Wasnt it Sony took it over in the end .
MCI JH-500 consoles sound amazing.
I completely restored a JH-528C for a client back in 2012. This console was set in a studio/rehearsal room. A few months later the owners opened up a studio at another location, and they decided to buy a brand new API console for it. After a few months of use they ended up ditching the API and replacing it with the MCI. They mentioned that they loved the headroom and grit that the MCI had compared with the API. This is a famous, multi Grammy-award winning rock band who loves distortion with a "brit" kind of sound. They told me several times that they loved how they could push the MCI very hard but the sound wouldn't be completely destroyed as compared to the API. I guess that those +/- 32V rails in the MCI are the ones responsible for what they love to hear. Their studio is still standing and the MCI is still there. It is a maintenance nightmare, which, fortunately, is no longer my responsibility. I know the tech who is now taking care of it, hes a good guy.
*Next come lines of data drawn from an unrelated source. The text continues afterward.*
(** The variables of a response that was successful for them. *)
Definition answered (ids : list string) (resp : list v2_secret) (k : string) (b : bytes) : Prop :=
  k ∈ normaliseVariableId <$> ids ∧
  ∃ s, s ∈ resp ∧ Status s = 200 ∧ ID s = k ∧ b = Some (V2Value s).

Lemma v2_batch_lookup o ids resp k b :
  NoDup (normaliseVariableId <$> ids) → "" ∉ ids → answers ids resp →
  normalise_all o (collect_v2 (original_ids ids) resp) !! k = Some b ↔ answered ids resp k b.
Proof.
  intros Hnd Hne Ha. rewrite normalise_all_lookup.
  - setoid_rewrite (collect_v2_lookup ids resp); [|done..]. unfold answered. split.
    + intros (i & [Hi (s & Hs & Hst & Hid & ->)] & <-). split; [by apply list_elem_of_fmap_2|].
      by exists s.
    + intros [(i & -> & Hi)%list_elem_of_fmap (s & Hs & Hst & Hid & ->)].
      exists i. split; [|done]. split; [done|]. by exists s.
  - intros i j [bi Hi] [bj Hj]. apply (collect_v2_lookup ids resp) in Hi as [Hi _]; [|done..].
    apply (collect_v2_lookup ids resp) in Hj as [Hj _]; [|done..]. by apply (original_id_inj ids).
Qed.

Lemma collect_v2_empty ids resp :
  NoDup (normaliseVariableId <$> ids) → "" ∉ ids → answers ids resp →
  collect_v2 (original_ids ids) resp = ∅ ↔ ∀ s, s ∈ resp → Status s ≠ 200.
Proof.
  intros Hnd Hne Ha. split.
  - intros He s Hs Hst. 
    destruct (proj1 (list_elem_of_fmap _ _ _) (proj2 Ha s Hs)) as (i & Hid & Hi).
    assert (collect_v2 (original_ids ids) resp !! i = Some (Some (V2Value s))) as Hl.
    { apply (collect_v2_lookup ids resp); [done..|]. split; [done|]. by exists s. }
    by rewrite He, lookup_empty in Hl.
  - intros Hall. apply map_eq. intros i. rewrite lookup_empty.
    destruct (collect_v2 (original_ids ids) resp !! i) as [b|] eqn:Hl; [|done].
    apply (collect_v2_lookup ids resp) in Hl as (_ & s & Hs & Hst & _); [|done..].
    by destruct (Hall s Hs).
Qed.

(** ** A server with a store of variables *)
Definition v2_answer (store : gmap string string) (id : string) : v2_secret :=
  mkV2 id (store !!! id) (if decide (is_Some (store !! id)) then 200 else 404).
Definition full_id (account id : string) : string := account +:+ ":variable:" +:+ id.

(** The server has all of the variables, or some of them. *)
Definition all_present (store : gmap string string) (ids : list string) : Prop :=
  Forall (λ i, is_Some (store !! i)) ids.
Definition some_present (store : gmap string string) (ids : list string) : Prop :=
  Exists (λ i, is_Some (store !! i)) ids.
#[export] Instance all_present_dec store ids : Decision (all_present store ids).
Proof. unfold all_present. apply _. Defined.
#[export] Instance some_present_dec store ids : Decision (some_present store ids).
Proof. unfold some_present. apply _. Defined.

(** Identifiers without an account. *)
Definition plain (id : string) : Prop := no_byte ":"%char id ∧ id ≠ "".

(** V2 answers per identifier; V1 answers with full identifiers and the values
    of all variables, or with an error when one of them is missing. *)
Definition serves_v2 (api : conjur_api) (store : gmap string string) : Prop :=
  v2_client api = true ∧ ∀ ids, BatchRetrieveSecrets api ids = inr (v2_answer store <$> ids).
Definition serves_v1 (api : conjur_api) (account : string) (store : gmap string string) : Prop :=
  ∀ ids, Forall plain ids →
    if decide (all_present store ids)
    then v1_batch api ids = inr (list_to_map ((λ i, (full_id account i, Some (store !!! i))) <$> ids))
    else ∃ err, v1_batch api ids = inl err.
Definition lacks_v2 (api : conjur_api) : Prop :=
  v2_client api = true ∧
  ∀ ids, ∃ err, BatchRetrieveSecrets api ids = inl err ∧ isV2NotAvailableError err = true.

Lemma normalise_plain id : no_byte ":"%char id → normaliseVariableId id = id.
Proof. intros Hi. unfold normaliseVariableId. by rewrite SplitN_no_byte. Qed.

Lemma normalise_full account id : no_byte ":"%char account → normaliseVariableId (full_id account id) = id.
Proof.
  intros Ha. unfold normaliseVariableId, full_id.
  change (account +:+ ":variable:" +:+ id) with
    (account +:+ String ":" ("variable" +:+ String ":" id)).
  rewrite SplitN_3_sep; [done|done|]. by repeat constructor.
Qed.

Lemma normalise_plain_ids ids : Forall plain ids → normaliseVariableId <$> ids = ids.
Proof. induction 1 as [|i ids [Hi _] _ IH]; [done|]. cbn. by rewrite normalise_plain, IH. Qed.

Lemma answers_plain store ids : Forall plain ids → NoDup ids → answers ids (v2_answer store <$> ids).
Proof.
  intros Hp Hnd. unfold answers. rewrite <- list_fmap_compose.
  assert (ID ∘ v2_answer store <$> ids = ids) as -> by apply list_fmap_id.
  split; [done|]. intros s (i & -> & Hi)%list_elem_of_fmap.
  change (i ∈ normaliseVariableId <$> ids). by rewrite normalise_plain_ids.
Qed.

(** The values of the store for [ids]. *)
Definition store_values (store : gmap string string) (ids : list string) (m : gmap string bytes) : Prop :=
  ∀ k b, m !! k = Some b ↔ k ∈ ids ∧ ∃ v, store !! k = Some v ∧ b = Some v.

Lemma v2_answer_ok store i : Status (v2_answer store i) = 200 ↔ is_Some (store !! i).
Proof. cbn. by case_decide. Qed.

(** A V2 server answers with the values that it has. *)
Lemma v2_values store ids o :
  Forall plain ids → NoDup ids →
  store_values store ids
    (normalise_all o (collect_v2 (original_ids ids) (v2_answer store <$> ids))).
Proof.
  intros Hp Hnd k b. rewrite v2_batch_lookup; [| |  |by apply answers_plain].
  - unfold answered. rewrite normalise_plain_ids by done. split.
    + intros [Hk (s & (i & -> & Hi)%list_elem_of_fmap & [v Hv]%v2_answer_ok & <- & ->)].
      split; [done|]. exists v. cbn. by rewrite (lookup_total_correct _ _ _ Hv).
    + intros [Hk (v & Hv & ->)]. split; [done|]. exists (v2_answer store k).
      split_and!; [by apply list_elem_of_fmap_2|by apply v2_answer_ok; exists v|done|].
      cbn. by rewrite (lookup_total_correct _ _ _ Hv).
  - by rewrite normalise_plain_ids.
  - intros Hin. rewrite Forall_forall in Hp. by destruct (Hp _ Hin).
Qed.

Lemma v1_values account store ids o :
  no_byte ":"%char account → NoDup ids → Forall (λ i, is_Some (store !! i)) ids →
  store_values store ids
    (normalise_all o (list_to_map ((λ i, (full_id account i, Some (store !!! i))) <$> ids))).
Proof.
  intros Ha Hnd Hall. set (m := list_to_map _).
  assert (∀ i b, m !! i = Some b ↔ ∃ j, j ∈ ids ∧ i = full_id account j ∧ b = Some (store !!! j)) as Hm.
  { intros i b. unfold m. rewrite <- elem_of_list_to_map.
    - rewrite list_elem_of_fmap. naive_solver.
    - rewrite <- list_fmap_compose. apply (NoDup_fmap_2_strong (full_id account) ids); [|done].
      intros x y _ _ Heq. rewrite <- (normalise_full account x Ha), <- (normalise_full account y Ha).
      by f_equal. }
  intros k b. rewrite normalise_all_lookup.
  - setoid_rewrite Hm. rewrite Forall_forall in Hall. split.
    + intros (i & (j & Hj & -> & ->) & <-). rewrite normalise_full by done.
      split; [done|]. destruct (Hall j Hj) as [v Hv]. exists v.
      by rewrite (lookup_total_correct _ _ _ Hv).
    + intros [Hk (v & Hv & ->)]. exists (full_id account k). split; [|by apply normalise_full].
      exists k. by rewrite (lookup_total_correct _ _ _ Hv).
  - intros i j [bi (x & _ & -> & _)%Hm] [bj (y & _ & -> & _)%Hm].
    rewrite !normalise_full by done. by intros ->.
Qed.

(** ** Properties *)

(** C31: listing all variables always ends, after at most five requests,
    whatever the server answers; from a server that pages through a fixed
    collection it gives the collection, cut at 500 variables. *)
Theorem fetch_all_listing api :
  (∀ more, list_pages api (5 + more) 0 [] = Some (allResourcePaths api)) ∧
  ∀ vars, serves api vars → allResourcePaths api = Ret (take 500 vars).
Proof.
  split.
  - intros more. destruct (list_pages_fuel api 5 0 []) as [Hn Hm]; [cbn; lia..|].
    rewrite Hm. unfold allResourcePaths. by destruct (list_pages api 5 0 []).
  - intros vars Hs. unfold allResourcePaths.
    pose proof (list_pages_serves api vars 5 0 Hs) as Hl. rewrite take_0 in Hl.
    rewrite Hl; [done|lia..| |lia]. by exists 0%nat.
Qed.

(** C17: over the V2 API the retriever asks for the variables of the
    identifiers, with or without "account:variable:", and returns exactly the
    values of the entries with status 200, each under its variable, in every
    iteration order; when no entry has status 200 it fails with CSPFK092E, and
    it does not fall back to V1 in either case. *)
Theorem v2_batch_spec recordedError api o ids resp :
  ids ≠ [] → NoDup (normaliseVariableId <$> ids) → "" ∉ ids →
  v2_client api = true →
  BatchRetrieveSecrets api (normaliseVariableId <$> ids) = inr resp → answers ids resp →
  match retrieveConjurSecrets recordedError api o ids true with
  | (Ret m, useV2) => useV2 = true ∧ (∃ s, s ∈ resp ∧ Status s = 200) ∧
      ∀ k b, m !! k = Some b ↔ answered ids resp k b
  | (Fail e, useV2) => useV2 = true ∧ e = CSPFK092E ∧ ∀ s, s ∈ resp → Status s ≠ 200
  | (Panic, _) => False
  end.
Proof.
  intros Hids Hnd Hne Hv2 Hb Ha. unfold retrieveConjurSecrets. rewrite decide_False by done.
  unfold mbind, M_bind, RetrieveBatchSecretsSafe, retrieveBatchSecretsV2. rewrite Hv2. cbn [negb].
  change (normalizeVariableIdForV2 <$> ids) with (normaliseVariableId <$> ids). rewrite Hb.
  destruct (decide (collect_v2 _ _ = ∅)) as [He|He].
  - split_and!; [done|done|]. by apply (collect_v2_empty ids).
  - cbn. split_and!; [done| |intros k b; by apply v2_batch_lookup].
    destruct (decide (Exists (λ s, Status s = 200) resp)) as [Hex|Hno]; [by apply Exists_exists in Hex|].
    destruct He. apply (collect_v2_empty ids); [done..|]. intros s Hs Hst. apply Hno, Exists_exists. by exists s.
Qed.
The biggest downside of the MCI is, in my opinion, contacts and switches. Switches didn't have gold contact plating (only the rotary switches for the EQ section had gold contacts), that, plus the notoriously infamous Molex connectors that were scattered all over the console, are the main culprits for intermittencies, clicks, pops, and just plain old scratching your head as to why channel 15, or whatever, suddenly stopped working properly. There are 32 bus switches, plus the ones in the EQ, aux, and automation per channel, plus the ones in the master section. It is an insane amount of money to replace them all, never mind the amount of work required to do it. That is one of the reasons why, back in the day and even still today, MCI is referred to as "Munchy Crunchy Intermittent". You definitely can't argue about the "intermittent" part, though.
Also, those 32V rails made the console heat up bad! the thing would eat up in no time the 85 °C rated axial electrolytic capacitors it had inside, and they would spill goo all over the modules. That goo is next to impossible to remove. I tried everything with the exception of sinking the whole module into an ultrasonic cleaner. Each module is 1m long, so finding an ultrasonic cleaner of that size wasn't easy nor cheap. I would clean the PCB's with CRC contact cleaner, isopropyl alcohol, you name it. After a while, a layer of greasy goo would reappear. Also, you had to replace every single cap in it (IIRC, around 2500 caps in a 28 ch console), and replace them with 105 °C rated ones, otherwise, they wouldn't last too long. The heat that thing radiates is insane.
P.S. Regarding the console being built like a tank. I had a conversation with one of the JH-500 designers and I asked why they designed the console to be used as a bomb shelter. He mentioned that its older brother, the JH-400, had a metal frame but had some sort of wood beam or panel under it. After some time, the console would bend and they would receive lots of complaints from clients about it. After that, they said: "never again", so when they designed the JH-500 they built it to last till Armageddon.